Commission aims for more binding rules
By Manon Malhère | Tuesday 03 July 2012
Sellers of life insurance contracts will be obliged to provide potential clients with information on the remuneration they receive in connection with the contract. Insurance investment products and structured life insurance products will also have to meet additional client protection requirements. These key measures are found in the legislative proposal revising the Insurance Mediation Directive (IMD, 2002/92/EC) presented by the European Commission, on 3 July.
The EU executive presented in parallel a draft regulation on packaged retail investment products (PRIPs) and a revision of Directive 2009/65/EC on the coordination of laws, regulations and administrative provisions on certain UCITS, or undertakings for collective investment in transferable securities (see separate articles). The objective of all three texts submitted to the Council and European Parliament is to better protect small investors in financial markets.

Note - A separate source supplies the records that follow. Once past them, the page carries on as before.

(** [buildSIPConfig(params)]. *)
Definition buildSIPConfig (params : AccumulationParams) : SIP.SIPConfiguration :=
  SIP.mkSIPConfig (ap_monthlySIP params) (ap_years params)
    (if Qltb 0 (ap_stepUpPercent params)
     then [SIP.mkStepUp 1 None (ap_stepUpPercent params)] else [])
    [("realistic"%string,
      SIP.addPeriod (SIP.mkScenario "realistic" []) 1 None (ap_returnRate params))]
    (ap_inflationRate params).

Record WithdrawalParams := mkWithdrawalParams {
  wp_monthlyWithdrawal : Q;
  wp_years : nat;
  wp_returnDuringWithdrawal : Q;
  wp_inflationRate : Q;
  wp_inflationAdjusted : bool
}.

Record FullPlan := mkFullPlan {
  accumulation : SIP.SIPResult;
  withdrawal : Withdrawal.WithdrawalResult;
  totalDuration : Q;
  fp_success : bool
}.

(** [calculateFullPlan(accumulationParams, withdrawalParams)];
    [depletedInYears || withdrawalParams.years] falls back on [null]
    and on 0. *)
Definition calculateFullPlan (acc : AccumulationParams) (wp : WithdrawalParams)
  : SIP.SIPError + FullPlan :=
  match SIP.calculate (buildSIPConfig acc) "realistic" with
  | inl e => inl e
  | inr a =>
      let w := Withdrawal.calculate (SIP.finalValue a) (wp_monthlyWithdrawal wp) (wp_years wp)
                 (wp_returnDuringWithdrawal wp) (wp_inflationRate wp)
                 (wp_inflationAdjusted wp) in
      let wyears := inject_Z (Z.of_nat (wp_years wp)) in
      inr (mkFullPlan a w
             (inject_Z (Z.of_nat (ap_years acc)) +
              match Withdrawal.depletedInYears w with
              | Some y => if Qeq_bool y 0 then wyears else y
              | None => wyears
              end)
             (Withdrawal.lastsThroughPlan w))
  end.

(** The parameters read by [calculateSimpleSIP]. *)
Record SimpleSIPParams := mkSimpleSIP {
  sp_sipAmount : Q;
  sp_sipYears : nat;
  sp_inflationRate : Q;
  sp_sipReturn : Q;
  sp_sipStepUp : Q
}.

(** [calculateSimpleSIP(params)]. *)
Definition calculateSimpleSIP (params : SimpleSIPParams) : SIP.SIPError + SIP.SIPResult :=
  SIP.calculate
    (SIP.mkSIPConfig (sp_sipAmount params) (sp_sipYears params)
       (if Qltb 0 (sp_sipStepUp params)
        then [SIP.mkStepUp 1 None (sp_sipStepUp params)] else [])
       [("realistic"%string,
         SIP.addPeriod (SIP.mkScenario "realistic" []) 1 None (sp_sipReturn params))]
       (sp_inflationRate params))
    "realistic".

End Retirement.

(** ** Proofs about the loan data model *)

Module LoanRate.
Import Loan LoanSpec.

Lemma find_app_first {A} (f : A -> bool) (l1 l2 : list A) :
  find f (l1 ++ l2) = match find f l1 with Some x => Some x | None => find f l2 end.
Proof.
  induction l1 as [|x xs IH]; [reflexivity|]; simpl.
  destruct (f x); [reflexivity|exact IH].
Qed.

Lemma fold_overwrite_last (sched : list InterestRatePeriod) (month : Z) (acc : option Q) :
  fold_left (fun acc p => if isActiveForMonth p month then Some (rate p) else acc)
            sched acc
  = match last_active_rate sched month with Some r => Some r | None => acc end.
Proof.
  revert acc; induction sched as [|p ps IH]; intro acc; [reflexivity|].
  simpl fold_left; rewrite IH; unfold last_active_rate; simpl rev.
  rewrite find_app_first; simpl find.
  destruct (find (fun q => isActiveForMonth q month) (rev ps)); [reflexivity|].
  destruct (isActiveForMonth p month); reflexivity.
Qed.

(** C1: [getInterestRateForMonth] returns the rate of the last entry of
    the (sorted) schedule whose range contains the month, else the first
    entry's rate, else 0; for [1,null)@5 then [6,12]@8 added in that
    order the rates at months 7, 1 and 13 are 8, 5 and 5. *)
Theorem rate_last_match_wins :
  (forall (sched : list InterestRatePeriod) (m : Z),
     getInterestRateForMonth sched m =
     match last_active_rate sched m with
     | Some r => r
     | None => match sched with [] => 0 | p :: _ => rate p end
     end) /\
  (let c := addRatePeriod (addRatePeriod emptyConfig 1 5 None) 6 8 (Some 12%Z) in
   getInterestRateForMonth (interestRateSchedule c) 7 = 8 /\
   getInterestRateForMonth (interestRateSchedule c) 1 = 5 /\
   getInterestRateForMonth (interestRateSchedule c) 13 = 5).
Proof.
  split.
  - intros sched m; unfold getInterestRateForMonth; rewrite fold_overwrite_last.
    destruct (last_active_rate sched m); reflexivity.
  - vm_compute; repeat split.
Qed.

End LoanRate.

(** ** The prepayment cap of the ledger *)

Module LoanLedger.
Import Loan LoanSpec.
(** What the [except] clauses do, in both directions: a value leaves as it
    came; a [ValidationError] becomes the [RuntypeError] over its entries and
    a [PydanticSchemaGenerationError] the one over the generic entry, each
    kept as [original_exception] and cause; any other exception leaves as it
    came; and nothing else can come out, so neither of the two engine
    failures ever reaches the caller. *)
Theorem except_clauses_converts_only_engine_failures {A : Type} (body : Outcome A) :
  (forall a, except_clauses repr body = Return a <-> body = Return a)
  /\ (forall e',
        except_clauses repr body = Raise e' <->
        (body = Raise e' /\ is_engine_failure e' = false)
        \/ (exists errs text,
              body = Raise (ValidationError errs text)
              /\ e' = RuntypeError errs (Some (ValidationError errs text))
                        (_format_errors repr errs) (Some (ValidationError errs text)))
        \/ (exists m,
              body = Raise (PydanticSchemaGenerationError m)
              /\ e' = RuntypeError [schema_failure]
                        (Some (PydanticSchemaGenerationError m))
                        (_format_errors repr [schema_failure])
                        (Some (PydanticSchemaGenerationError m))))
  /\ (forall e', except_clauses repr body = Raise e' -> is_engine_failure e' = false).
Proof.
  assert (Hraise : forall e',
    except_clauses repr body = Raise e' <->
    (body = Raise e' /\ is_engine_failure e' = false)
    \/ (exists errs text,
          body = Raise (ValidationError errs text)
          /\ e' = RuntypeError errs (Some (ValidationError errs text))
                    (_format_errors repr errs) (Some (ValidationError errs text)))
    \/ (exists m,
          body = Raise (PydanticSchemaGenerationError m)
          /\ e' = RuntypeError [schema_failure]
                    (Some (PydanticSchemaGenerationError m))
                    (_format_errors repr [schema_failure])
                    (Some (PydanticSchemaGenerationError m)))).
  { intros e'. split.
    - destruct body as [a|e]; simpl; [discriminate|].
      destruct e; simpl; intros [= <-]; eauto 10.
    - intros [[-> He] | [(errs & text & -> & ->) | (m & -> & ->)]];
        [destruct e'; try discriminate He; reflexivity | reflexivity | reflexivity]. }
  split; [|split; [exact Hraise|]].
  - intros a. destruct body as [a0|e]; simpl; [tauto|].
    split; [destruct e; discriminate | discriminate].
  - intros e' H. apply Hraise in H as [[_ He] | [(errs & text & _ & ->) | (m & _ & ->)]];
      [exact He | reflexivity | reflexivity].
Qed.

Adopted in 2002, the IMD regulates access to and exercise of insurance and reinsurance mediation activities (protection of clients' interests, professional requirements, clear explanations on client advice). The directive is implemented differently from one state to the next, however, explains the Commission. Some of its terms are vague and its scope is far too restricted.
The Commission therefore proposes to widen the IMD's scope to all sellers of insurance contracts. In addition to intermediaries, insurance companies will now have to be registered in their member state of establishment. Also concerned to a proportional extent are car rental companies and travel agencies.
Conflicts of interest
Overall, the more complex the product, the more binding its sales rules. These rules aim to improve the advice given to clients and above all to mitigate conflicts of interest between sellers and insurers prior to conclusion of an insurance contract. "When a broker sells a contract, the client must have information on the broker's connection to the contract issuer," explained a European source.
Before concluding a life insurance or similar contract, intermediaries must give clients information on the remuneration they will receive on the contract in question. This is an obligation that will take effect as soon as the text comes into force. For non-life contracts, the seller will not be obliged to provide such information unless the client requests it and the obligation will be introduced after a five-year transitional period.
Another key measure is the introduction of an entire chapter that adds further client protection requirements for sales of high-risk insurance investment products. The Commission aims here to apply rules of conduct (appropriate information, requirements on advice, concept of independent advice, etc) similar to those contained in the draft MiFID II Directive (Articles 2 to 25). The executive clarifies the bases on which advice may be considered independent (evaluation of the product and prohibition on accepting third-party remuneration concerning services provided to clients).
The Commission proposes to apply mutual recognition between member states, in particular on professional knowledge and capacity (highlighted with registration). It further harmonises administrative sanctions to be applied in case of infringement of key provisions of the legislative text.
Eurofinas, representing specialised consumer credit providers in Europe, in particular commends "the European Commission for proposing a regulatory framework that takes into account the differences between the various distribution channels as well as the complexity and nature of the various products distributed, thereby avoiding the pitfall of an ill-suited one size fitsall approach".